[Opening Records supplied section]

(** X10.  A notification takes the place of the one that is shown and
    inherits its reopen-the-connect-prompt mark: when an input error is
    reported over an undismissed connection error, the connection error is
    lost, and dismissing the input error opens the connect prompt. *)
Theorem notification_replaced_mark_inherited (err : JsError) (detail : JsVal)
    (res : SendResult) :
  ok res = false →
  ∃ c c',
    exec react [Dispatch ev_submit; Settle (length ps) (Rejected err);
                Dispatch (ev_slider_change detail);
                Settle (length ps) (Fulfilled (sendResult res))]
      (mkConfig s ps es) = Some c
    ∧ alert (now c) =
        {| alert_show := true; alert_title := Some "Input error";
           alert_message := Some [JStr "Error sending input."; result_message res];
           connectAfterClose := Some true |}
    ∧ connectPrompt (now c) = false
    ∧ step react (Dispatch ev_alertDialogClose) c = Some c'
    ∧ connectPrompt (now c') = true
    ∧ alert_show (alert (now c')) = false
    ∧ connectAfterClose (alert (now c')) = Some false.
Proof.
  intros Hok. do 2 eexists. split; [run; rewrite Hok; run; reflexivity|].
  repeat split.
Qed.

(** The transport as it is when it reconnects, and when it has. *)
Variables (dropping restored : External).

(** X11.  When the transport reconnects without the user cancelling, the
    reconnecting prompt is shown and then hidden, the exposed connection
    state follows the transport at each event, the suppression mark is
    cleared, and no notification appears. *)
Theorem reconnecting_then_reconnected :
  ∃ c0 c,
    exec react [Outside dropping; Dispatch ev_reconnecting] (mkConfig s ps es) = Some c0
    ∧ reconnecting_show (reconnectingDialog (now c0)) = true
    ∧ cancelled (reconnectingDialog (now c0)) = Some false
    ∧ connectionState (data (now c0)) = relay_connectionState (relay dropping)
    ∧ alert (now c0) = alert s
    ∧ exec react [Outside restored; Dispatch ev_reconnected] c0 = Some c
    ∧ reconnecting_show (reconnectingDialog (now c)) = false
    ∧ cancelled (reconnectingDialog (now c)) = Some false
    ∧ connectionState (data (now c)) = relay_connectionState (relay restored)
    ∧ alert (now c) = alert s
    ∧ connectPrompt (now c) = connectPrompt s
    ∧ currentPanel (data (now c)) = currentPanel (data s)
    ∧ localStorage (now c) = localStorage s
    ∧ calls (now c) =
        calls s ++ (relay_acquireDevice <$> objectKeys (usedDeviceResources (panel restored)))
    ∧ pool c = ps
    ∧ unhandled c = es.
Proof.
  do 2 eexists. split; [reflexivity|].
  do 4 (split; [reflexivity|]). split; [reflexivity|].
  cbn -[objectKeys]. unfold resume, onReconnected, acquireDevices.
  rewrite start_issueAll. cbn -[objectKeys]. unfold alert, reconnectingDialog, connectPrompt.
  rewrite issued_calls, !issued_data, issued_storage, !app_nil_r.
  cbn. repeat split.
Qed.

(** X12.  When the connection closes and the user has not cancelled, the
    panel is closed, the reconnecting prompt is hidden and a "Connection
    error" notification reports the loss with the reason the event carries;
    suspended methods are left as they are.  Dismissing the notification
    opens the connect prompt. *)
Theorem close_reports_connection_lost (detail : JsVal) :
  flag (cancelled (reconnectingDialog s)) = false →
  ∃ c c',
    exec react [Outside dropping; Dispatch (ev_close detail)] (mkConfig s ps es) = Some c
    ∧ alert (now c) =
        {| alert_show := true; alert_title := Some "Connection error";
           alert_message := Some [JStr "Server connection lost."; detail];
           connectAfterClose := Some true |}
    ∧ currentPanel (data (now c)) = None
    ∧ getItem "lastPanel" (now c) = None
    ∧ display (panel (external (now c))) = "none"
    ∧ reconnecting_show (reconnectingDialog (now c)) = false
    ∧ cancelled (reconnectingDialog (now c)) = Some false
    ∧ connectionState (data (now c)) = relay_connectionState (relay dropping)
    ∧ getItem "address" (now c) = getItem "address" s
    ∧ getItem "port" (now c) = getItem "port" s
    ∧ calls (now c) = calls s
    ∧ pool c = ps
    ∧ unhandled c = es
    ∧ step react (Dispatch ev_alertDialogClose) c = Some c'
    ∧ connectPrompt (now c') = true
    ∧ connectAfterClose (alert (now c')) = Some false.
Proof.
  intros Hflag. do 2 eexists. split.
  { cbn. unfold onClose. cbn. unfold flag, reconnectingDialog in Hflag. rewrite Hflag.
    reflexivity. }
  unfold getItem. cbn.
  rewrite lookup_delete_eq, !lookup_delete_ne, !app_nil_r by done.
  repeat split.
Qed.

End Notifying.

(** ** More on the pass over the acquisitions *)

Lemma mismatches_nil (requestedDevice : Requested) (device : Device) :
  mismatches requestedDevice device = [] ↔
    (buttons requestedDevice ≤ numButtons device)%Z
    ∧ ∀ axis, axis ∈ default [] (axes requestedDevice) → ¬ axisMissing device axis.
Proof.
  unfold mismatches. split.
  - intros Hnil. apply app_eq_nil in Hnil as [Hb Ha]. split.
    + destruct (bool_decide_reflect (numButtons device < buttons requestedDevice)%Z);
        [done|lia].
    + intros axis Hin Hmissing. apply fmap_nil_inv in Ha.
      by destruct (filter_nil_not_elem_of _ _ axis Ha Hmissing).
  - intros [Hb Ha]. rewrite bool_decide_eq_false_2 by lia. cbn.
    induction (default [] (axes requestedDevice)) as [|axis l IH]; [done|].
    rewrite filter_cons_False.
    + apply IH. intros a Hin. apply Ha, elem_of_cons. by right.
    + apply Ha, elem_of_cons. by left.
Qed.

(** X13.  The pass only ever appends: what the devices add to the warnings
    does not depend on the warnings gathered before them, nothing is
    removed or merged, and a pass over two lists one after the other is the
    pass over the first followed by the pass over the second. *)
Theorem checkDevices_accumulates (used : gmap N Requested) (warnings : list string)
    (devices : list (Settled Device)) :
  checkDevices used warnings devices =
    match checkDevices used [] devices with
    | Normal added => Normal (warnings ++ added)
    | Throw e => Throw e
    end
  ∧ ∀ more,
      checkDevices used warnings (devices ++ more) =
        match checkDevices used warnings devices with
        | Normal gathered => checkDevices used gathered more
        | Throw e => Throw e
        end.
Proof.
  split; [apply checkDevices_from_empty|].
  - intros more. revert warnings.
    induction devices as [|entry devices IH]; intros warnings; [done|].
    cbn [checkDevices app].
    destruct (checkDevice used warnings entry) as [gathered|e]; cbn; [apply IH|done].
Qed.

(** X14.  The pass completes exactly when every acquisition was fulfilled
    and every acquired device is one the panel asks for; an acquired device
    with a number the panel does not use makes it throw, like a rejected
    acquisition. *)
Theorem checkDevices_completes_iff (used : gmap N Requested) (warnings : list string)
    (devices : list (Settled Device)) :
  (∃ result, checkDevices used warnings devices = Normal result)
  ↔ Forall (checkable used) devices.
Proof.
  revert warnings. induction devices as [|entry devices IH]; intros warnings.
  - split; [by constructor|]. intros _. by eexists.
  - cbn [checkDevices]. split.
    + intros [result Hrun].
      destruct (checkDevice used warnings entry) as [gathered|e] eqn:Hentry; [|done].
      cbn in Hrun. constructor; [|apply (IH gathered); by eexists].
      destruct entry as [device|reason]; [|done].
      cbn. intros Hacq. unfold checkDevice in Hentry. rewrite Hacq in Hentry. cbn in Hentry.
      by destruct (used !! id device).
    + intros Hall. apply Forall_cons in Hall as [Hentry Hall].
      destruct entry as [device|reason]; [|done]. cbn in Hentry.
      destruct (isAcquired device) eqn:Hacq.
      * destruct (Hentry eq_refl) as [requestedDevice Hused].
        rewrite (checkDevice_acquired _ _ _ _ Hacq Hused). cbn. by apply IH.
      * unfold checkDevice. rewrite Hacq. cbn. by apply IH.
Qed.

[Closing Records supplied section]

**Task statement:** Look through the data above. Copy every line with the string "Dispatch" in it.

**Problem solution:**
    exec react [Dispatch ev_submit; Settle (length ps) (Rejected err);
                Dispatch (ev_slider_change detail);
    ∧ step react (Dispatch ev_alertDialogClose) c = Some c'
    exec react [Outside dropping; Dispatch ev_reconnecting] (mkConfig s ps es) = Some c0
    ∧ exec react [Outside restored; Dispatch ev_reconnected] c0 = Some c
    exec react [Outside dropping; Dispatch (ev_close detail)] (mkConfig s ps es) = Some c
    ∧ step react (Dispatch ev_alertDialogClose) c = Some c'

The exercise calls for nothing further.